ABSTRACT

South Asian countries, comprising India, Pakistan, Nepal, and Bangladesh and having a total geographical area of only 401.72 million hectares (m ha), hold nearly half the world’s population of 3.1 billion (FAO 1999). Nearly half of the land area in South Asia is devoted to agriculture, which provides livelihood and food security for 59% of the world’s population. For agricultural production in South Asia (SA), irrigation is the most crucial input because about 40% of cropland is irrigated agriculture that accounts for 60%–80% of food production (Yadvinder-Singh et al. 2014). Agricultural water use is estimated to consume almost 95% of the withdrawn water in South Asian countries, which is well above the global average of 70% (Babel and Wahid 2008). Groundwater in the northwestern Indo-Gangetic plains (IGP) is being depleted at 13 to 17 km3 yr-1 (Rodell et al. 2009), which is a major concern for the current growth rate and sustainability of South Asian agriculture (Hira 2009). Negative environmental effects related to irrigation are increasing as overexploitation of groundwater and poor water management lead to the steady rate of decline in the depth to the groundwater in much of the rice-wheat (RW) areas of northwestern India and parts of Pakistan (Qureshi et al. 2003; Ambast et al. 2006; Hira 2009; Rodell et al. 2009).

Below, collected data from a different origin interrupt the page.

(* ===== verification/KvIter.v ===== *)
(** * Iterating over a hash table

    [TableIter] is what the iterators of sets and hashes call of dict.c, with
    its laws [TableIterOk]; dict.c provides them. *)

From S2P Require Import Prelude.
From S2P Require Import Dict.
From S2P Require Import DictSpec.
From S2P Require Import DictRefine.
From S2P Require Import DictIter.
From S2P Require Import KvTable.
Import Dict.
Import KvTable.

Module KvIter.

(** [I] is an iterator that is not safe: the table must not change while it is
    used, and releasing it checks that. *)
Class TableIter (D E I K : Type) := {
  iter_new : I;
  iter_next : D → I → option (D * I * option E);
  iter_release : D → I → option D;
  entry_key : D → E → option K }.

(** [iter_rest d it ks]: the keys [ks] are still to be returned. *)
Class TableIterOk (D E I K V : Type) `{Countable K} `{!Table D E K V} `{!TableOk D E K V}
    `{!TableIter D E I K} := {
  iter_rest : D → I → list K → Prop;
  iter_new_ok d m :
    table_rep d m → ∃ ks, iter_rest d iter_new ks ∧ NoDup ks ∧ ∀ k, k ∈ ks ↔ is_Some (m !! k);
  iter_next_ok d m it ks :
    table_rep d m → iter_rest d it ks →
    ∃ d' it' r, iter_next d it = Some (d', it', r) ∧ table_rep d' m ∧
      match r with
      | Some e => ∃ k ks', ks = k :: ks' ∧ entry_of d' e k ∧ entry_key d' e = Some k ∧ iter_rest d' it' ks'
      | None => ks = [] ∧ ∃ d'', iter_release d' it' = Some d'' ∧ table_rep d'' m
      end;
  iter_release_ok d m it ks :
    table_rep d m → iter_rest d it ks → ∃ d', iter_release d it = Some d' ∧ table_rep d' m }.

(** ** The iterators of dict.c *)
Section DictIterTable.
Context {K V : Type} `{Countable K} (table_addr : dictht → Z).
Implicit Types (st : store K V) (m : gmap K V).

(** [dictGetKey(de)] *)
Definition get_key (d : store K V * dict K V) (p : ptr) : option K :=
  e ← entries d.1 !! p; Some (key e).

#[export] Instance dict_iter : TableIter (store K V * dict K V) ptr dictIterator K := {|
  iter_new := dictGetIterator;
  iter_next := λ d it, '(r, it, d') ← dictNext table_addr it d.2; Some (d.1, d', it, r);
  iter_release := λ d it, d' ← dictReleaseIterator table_addr it d.2; Some (d.1, d');
  entry_key := get_key |}.

(** Not started, or at an entry with the rest of its chain and the later
    buckets still to come. *)
Definition dict_iter_rest (d : store K V * dict K V) (it : dictIterator) (ks : list K) : Prop :=
  (it = dictGetIterator ∧ Forall2 (has_key d.1) (ptrs d.2) ks) ∨
  (safe it = false ∧ fingerprint it = dictFingerprint table_addr d.2 ∧
   ∃ p rest, points d.2 it p rest ∧ Forall2 (has_key d.1) (rest ++ later d.2 it) ks).

Lemma keys_of_ptrs st (d : dict K V) m :
  dict_ok st d m →
  ∃ ks, Forall2 (has_key st) (ptrs d) ks ∧ NoDup ks ∧ ∀ k, k ∈ ks ↔ is_Some (m !! k).
Proof.
  intros (_ & _ & (Hnd & H1 & H2 & H3) & _).
  assert (∀ ps, (∀ p, p ∈ ps → p ∈ ptrs d) → NoDup ps →
    ∃ ks, Forall2 (has_key st) ps ks ∧ NoDup ks ∧ ∀ k, k ∈ ks ↔ ∃ p, p ∈ ps ∧ has_key st p k) as Hgen.
  { induction ps as [|p ps IH]; intros Hin Hps.
    - exists []. split_and!; [constructor|constructor|]. set_solver.
    - apply NoDup_cons in Hps as [Hp Hps]. destruct IH as (ks & Hks & Hndk & Hk); [set_solver|done|].
      destruct (H1 p) as (k & v & He & _); [set_solver|]. assert (has_key st p k) as Hpk by (by eexists).
      exists (k :: ks). split_and!; [by constructor| |].
      + constructor; [|done]. rewrite Hk. intros (q & Hq & w & Hqk). apply Hp.
        by rewrite (H3 p q k (Some v) w) by set_solver.
      + intros k'. rewrite elem_of_cons, Hk. split.
        * intros [->|(q & Hq & Hqk)]; [exists p|exists q]; set_solver.
        * intros (q & [->|Hq]%elem_of_cons & [w Hqk]); [left; congruence|right]. exists q. split; [done|by eexists]. }
  destruct (Hgen (ptrs d)) as (ks & Hks & Hndk & Hk); [done|done|]. exists ks. split_and!; [done..|].
  intros k. rewrite Hk. split.
  - intros (p & Hp & w & He). destruct (H1 p Hp) as (k' & v & He' & Hm). rewrite He in He'. injection He' as -> ->. eauto.
  - intros [v Hv]. destruct (H2 k v Hv) as (p & Hp & He). exists p. split; [done|by eexists].
Qed.

Lemma points_in (d : dict K V) it p rest : points d it p rest → p ∈ ptrs d.
Proof.
  intros (_ & _ & _ & _ & pre & Hb). rewrite <-tables_ptrs. apply elem_of_concat. eexists _, (pre ++ p :: rest). split; [done|set_solver].
Qed.

(** What a call returns, for the interface. *)
Lemma returns_rest st (d : dict K V) m (ty : dictType K V) it l ks res :
  dict_ok st d m → type d = ty → safe it = false → fingerprint it = dictFingerprint table_addr d →
  returns d it l res → Forall2 (has_key st) l ks →
  ∃ d' it' r, ('(r, it, d') ← res; Some (st, d', it, r)) = Some (d', it', r) ∧ dict_rep ty d' m ∧
    match r with
    | Some e => ∃ k ks', ks = k :: ks' ∧ dict_entry_of d' e k ∧ get_key d' e = Some k ∧ dict_iter_rest d' it' ks'
    | None => ks = [] ∧ ∃ d'', (d1 ← dictReleaseIterator table_addr it' d'.2; Some (d'.1, d1)) = Some d'' ∧ dict_rep ty d'' m
    end.
Proof.
  intros Hd Hty Hs Hf (r & it' & -> & Hst & Hs' & Hf' & Hr) Hks. cbn [mbind option_bind].
  exists (st, d), it', r. split; [done|]. split; [done|]. rewrite Hs in Hs'. rewrite Hf in Hf'. destruct r as [p|].
  - destruct Hr as (rest & Hp & ->). apply Forall2_cons_inv_l in Hks as (k & ks' & Hk & Hks & ->).
    exists k, ks'. split; [done|]. split; [split; [by eapply points_in|done]|].
    split; [unfold get_key; destruct Hk as [v Hk]; simpl; by rewrite Hk|]. right. split_and!; [done|done|]. by exists p, rest.
  - subst l. apply Forall2_nil_inv_l in Hks as ->. split; [done|]. exists (st, d). split; [|done].
    unfold dictReleaseIterator. fold (started it'). by rewrite Hst, Hs', Hf', Z.eqb_refl.
Qed.

Lemma dict_iter_ok (ty : dictType K V) `{!DictTypeOk ty} (Hdup : valDup ty = None) :
  @TableIterOk (store K V * dict K V) ptr dictIterator K V _ _ dict_table (dict_table_ok ty Hdup) dict_iter.
Proof.
  refine {| iter_rest := dict_iter_rest : _ → _ → list K → Prop |}.
  - intros [st d] m [Hd Hty]. destruct (keys_of_ptrs st d m Hd) as (ks & Hks & Hnd & Hk). exists ks.
    split; [by left|done].
  - intros [st d] m it ks [Hd Hty] Hr. simpl in *. destruct Hr as [[-> Hks]|(Hs & Hf & p & rest & Hp & Hks)].
    + destruct (start table_addr dictGetIterator d) as [it1 d1] eqn:Hst. pose proof Hst as Hst1.
      unfold start, started in Hst1. simpl in Hst1. injection Hst1 as <- <-.
      destruct (tables_len st d m Hd) as (_ & _ & Hs0 & _).
      set (it1 := DictIterator _ _ _ _ _ _) in Hst.
      assert (later d it1 = ptrs d) as Hl by (unfold later, pos; simpl; by rewrite drop_0, tables_ptrs).
      apply (returns_rest st d m ty it1 (ptrs d)); [done|done|done|done| |done]. rewrite <-Hl.
      apply (next_first table_addr st d m dictGetIterator d); [done|left; simpl; lia|done|done].
    + eapply (returns_rest st d m ty); [done|done|done|done|by eapply next_again|done].
  - intros [st d] m it ks [Hd Hty] Hr. simpl in *. exists (st, d). split; [|done]. unfold dictReleaseIterator.
    destruct Hr as [[-> Hks]|(Hs & Hf & p & rest & (_ & Hst & _) & _)]; [done|].
    fold (started it). by rewrite Hst, Hs, Hf, Z.eqb_refl.
Defined.
End DictIterTable.
End KvIter.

The number of tube wells in Indian Punjab, for example, has increased from 0.30 million in 1975 to 1.232 million in 2007 (Anonymous 2007), which led to a groundwater table decline from 18 m to 27 m from 20002009. Similarly, in Pakistan, both groundwater and surface water resources are decreasing due to overexploitation of water resources and the adverse impact of climate change on water resources (Gill 2001).